At the end, after we build the model, we'll test out that model and look at those results. So do we have an overwhelmingly positive sentiment related to certain words, or is there an overwhelmingly negative sentiment related to certain words? And finally, we have this tool that is going to help us with being able to use all of this work that was done, because one of the themes that may occur for a number of us-- some of us may be the developers of the code, while others may be consumers, where we're just going to use, possibly, this app to help us do some high-level exploration.
So let's continue.

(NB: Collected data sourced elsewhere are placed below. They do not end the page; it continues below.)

(** * Campus Flow registry: validation, search, persistence and balance

    A shallow embedding of the registry core of the Campus Flow
    application (validators.js, search.js, storage.js, helpers.js and the
    save handler of main.js) together with the properties of its
    specification.

    JavaScript strings are modelled as [string], read as sequences of
    code units in the Latin-1 range; JSON text and the strings it denotes
    are sequences of code units of any size ([text]); numbers are IEEE
    754 binary64 values ([spec_float] at precision 53); objects of a fixed
    shape are records whose optional properties are [option]s. *)

From Stdlib Require Import ZArith Lia Bool List Ascii String SpecFloat.
From stdpp Require Import base option list gmap strings.

Local Open Scope string_scope.
Local Open Scope list_scope.
Local Open Scope Z_scope.

(** ** Strings as sequences of code units *)

Module JsString.

Definition code (c : ascii) : N := N_of_ascii c.

(** WhiteSpace and LineTerminator code points below 256: TAB, LF, VT, FF,
    CR, SP and NBSP.  [String.prototype.trim] and the class escape [\s]
    use the same set. *)
Definition isSpace (c : ascii) : bool :=
  let n := code c in
  ((9 <=? n) && (n <=? 13) || (n =? 32) || (n =? 160))%N.

(** LineTerminator: LF and CR (the other two are outside Latin-1). *)
Definition isLineTerminator (c : ascii) : bool :=
  let n := code c in ((n =? 10) || (n =? 13))%N.

(** The class escape [\w]: ASCII letters, digits and the underscore. *)
Definition isWordChar (c : ascii) : bool :=
  let n := code c in
  ((48 <=? n) && (n <=? 57) || (65 <=? n) && (n <=? 90)
   || (n =? 95) || (97 <=? n) && (n <=? 122))%N.

Definition isDigit (c : ascii) : bool :=
  let n := code c in ((48 <=? n) && (n <=? 57))%N.

Definition chars (s : string) : list ascii := list_ascii_of_string s.
Definition ofChars (l : list ascii) : string := string_of_list_ascii l.

(** A text that holds any code unit: its UTF-16 code units, as numbers.
    The strings of this model hold the code units below 256; [units] is
    such a string as a text. *)
Definition text : Type := list N.
Definition wide (l : list ascii) : text := map code l.
Definition units (s : string) : text := wide (chars s).

Fixpoint dropSpaces (l : list ascii) : list ascii :=
  match l with
  | c :: l' => if isSpace c then dropSpaces l' else l
  | [] => []
  end.

(** [String.prototype.trim] on the list of code units. *)
Definition trimChars (l : list ascii) : list ascii :=
  rev (dropSpaces (rev (dropSpaces l))).

Definition trim (s : string) : string := ofChars (trimChars (chars s)).

Definition isEmpty (s : string) : bool :=
  match s with EmptyString => true | _ => false end.

(** Truthiness of a possibly undefined string property. *)
Definition truthy (o : option string) : bool :=
  match o with Some s => negb (isEmpty s) | None => false end.

(** [a || b] on possibly undefined string properties. *)
Definition orElse (a b : option string) : option string :=
  if truthy a then a else b.

(** [s.split(sep)] for a separator of one code unit. *)
Fixpoint splitChars (sep : ascii) (field t : list ascii) : list (list ascii) :=
  match t with
  | [] => [rev field]
  | c :: t' =>
      if Ascii.eqb c sep then rev field :: splitChars sep [] t'
      else splitChars sep (c :: field) t'
  end.

Definition split (sep : ascii) (s : string) : list string :=
  map ofChars (splitChars sep [] (chars s)).

(** [s.padStart(n, fill)] for a filler of one code unit. *)
Definition padStart (n : nat) (fill : ascii) (s : string) : string :=
  ofChars (repeat fill (n - length (chars s)) ++ chars s).

End JsString.

(** ** Regular expressions

    The patterns of the program are kept as syntax trees and run by a
    backtracking matcher in continuation-passing style, the way the
    language definition compiles a pattern: a matcher takes the current
    state and a continuation, and alternatives are tried left to right. *)

Module Regex.
Import JsString.

Inductive regex : Type :=
| Empty
| Char (c : ascii)
| Class (p : ascii -> bool)
| Seq (r1 r2 : regex)
| Alt (r1 r2 : regex)
| Star (r : regex)
| Group (i : nat) (r : regex)
| Backref (i : nat)
| Bol
| Eol
| WordB.

Definition Plus (r : regex) : regex := Seq r (Star r).
Definition Opt (r : regex) : regex := Alt r Empty.
Fixpoint Lit (l : list ascii) : regex :=
  match l with
  | [] => Empty
  | [c] => Char c
  | c :: l' => Seq (Char c) (Lit l')
  end.

(** The state of a match: the code unit before the current position,
    the input still to be read, and the captures made so far. *)
Record mstate : Type := MState {
  prev : option ascii;
  rest : list ascii;
  caps : list (nat * list ascii)
}.

Definition cont : Type := mstate -> option mstate.

(** Canonicalize of a pattern compiled without the unicode flag: the
    upper-case form of the code unit when that is a single code unit,
    except that a non-ASCII unit never maps to an ASCII one. *)
Definition Canonicalize (ignoreCase : bool) (c : ascii) : N :=
  let n := code c in
  if negb ignoreCase then n
  else if ((97 <=? n) && (n <=? 122))%N then (n - 32)%N
  else if (n =? 181)%N then 924%N
  else if (n =? 255)%N then 376%N
  else if ((224 <=? n) && (n <=? 254) && negb (n =? 247))%N then (n - 32)%N
  else n.

Definition allChars : list ascii :=
  map (fun n => ascii_of_nat n) (seq 0 256).

(** CharacterSetMatcher: with ignoreCase a code unit is accepted when
    some member of the set has the same canonical form. *)
Definition inClass (ignoreCase : bool) (p : ascii -> bool) (c : ascii) : bool :=
  if ignoreCase
  then existsb (fun a => p a && (Canonicalize true a =? Canonicalize true c)%N) allChars
  else p c.

Definition step (x : mstate) (p : ascii -> bool) (k : cont) : option mstate :=
  match rest x with
  | c :: l => if p c then k (MState (Some c) l (caps x)) else None
  | [] => None
  end.

Fixpoint lookupCap (i : nat) (cs : list (nat * list ascii)) : option (list ascii) :=
  match cs with
  | (j, v) :: cs' => if Nat.eqb i j then Some v else lookupCap i cs'
  | [] => None
  end.

(** BackreferenceMatcher: the captured text must occur again at the
    current position, code unit by code unit up to canonical form. *)
Fixpoint matchCaptured (ignoreCase : bool) (v : list ascii) (x : mstate) : option mstate :=
  match v with
  | [] => Some x
  | a :: v' =>
      match rest x with
      | c :: l =>
          if (Canonicalize ignoreCase a =? Canonicalize ignoreCase c)%N
          then matchCaptured ignoreCase v' (MState (Some c) l (caps x))
          else None
      | [] => None
      end
  end.

Definition isWordAt (o : option ascii) : bool :=
  match o with Some c => isWordChar c | None => false end.

(** RepeatMatcher for a greedy star: one more round of [body] is tried
    before the continuation, and a round that reads nothing is refused.
    Every round reads at least one code unit, so the length of the input
    bounds their number. *)
Fixpoint starLoop (body : mstate -> cont -> option mstate) (k : cont)
    (fuel : nat) (x : mstate) {struct fuel} : option mstate :=
  match fuel with
  | O => k x
  | S fuel' =>
      match body x (fun y => if (length (rest y) <? length (rest x))%nat
                             then starLoop body k fuel' y else None) with
      | Some z => Some z
      | None => k x
      end
  end.

Fixpoint m (ignoreCase : bool) (r : regex) (x : mstate) (k : cont) {struct r}
  : option mstate :=
  match r with
  | Empty => k x
  | Char a =>
      step x (fun c => (Canonicalize ignoreCase a =? Canonicalize ignoreCase c)%N) k
  | Class p => step x (inClass ignoreCase p) k
  | Seq r1 r2 => m ignoreCase r1 x (fun y => m ignoreCase r2 y k)
  | Alt r1 r2 =>
      match m ignoreCase r1 x k with
      | Some z => Some z
      | None => m ignoreCase r2 x k
      end
  | Star r1 => starLoop (m ignoreCase r1) k (length (rest x)) x
  | Group i r1 =>
      m ignoreCase r1 x
        (fun y =>
           let n := (length (rest x) - length (rest y))%nat in
           k (MState (prev y) (rest y) ((i, firstn n (rest x)) :: caps y)))
  | Backref i =>
      match lookupCap i (caps x) with
      | None => k x
      | Some v =>
          match matchCaptured ignoreCase v x with
          | Some y => k y
          | None => None
          end
      end
  | Bol => match prev x with None => k x | Some _ => None end
  | Eol => match rest x with [] => k x | _ :: _ => None end
  | WordB =>
      if xorb (isWordAt (prev x)) (isWordAt (head (rest x))) then k x else None
  end.

(** The code unit before the position reached by reading [l]. *)
Definition lastOr (o : option ascii) (l : list ascii) : option ascii :=
  fold_left (fun _ c => Some c) l o.

(** A compiled pattern that is neither global nor sticky: [test] tries
    the match at every start index, from the left. *)
Record pattern : Type := Pattern { source : regex; ignoreCase : bool }.

Fixpoint searchFrom (p : pattern) (before : option ascii) (l : list ascii) : bool :=
  match m (ignoreCase p) (source p) (MState before l []) Some with
  | Some _ => true
  | None =>
      match l with
      | c :: l' => searchFrom p (Some c) l'
      | [] => false
      end
  end.

Definition test (p : pattern) (s : string) : bool := searchFrom p None (chars s).

End Regex.

(** ** Numbers

    A Number is a binary64 value.  Arithmetic is that of [SpecFloat] at
    precision 53; the conversions between decimal text and numbers round
    to nearest, ties to even, as StringToNumber and Number::toString
    prescribe. *)

Module JsNumber.
Import JsString.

So my plan is-- let me go into the MATLAB environment, which is here. And I'm going to highlight a few pieces of information. Let me just change one setting. And as a part of this setting, I wanted to first explore this lexicon that's provided to us.
So what is this lexicon? So this lexicon-- going to visit this folder. This is part of the overall example that you can get access to after this presentation. We have two text files-- one that highlights what were deemed as negative words, and you have another text file that's deemed as having positive words. So that lexicon was built up for us beforehand.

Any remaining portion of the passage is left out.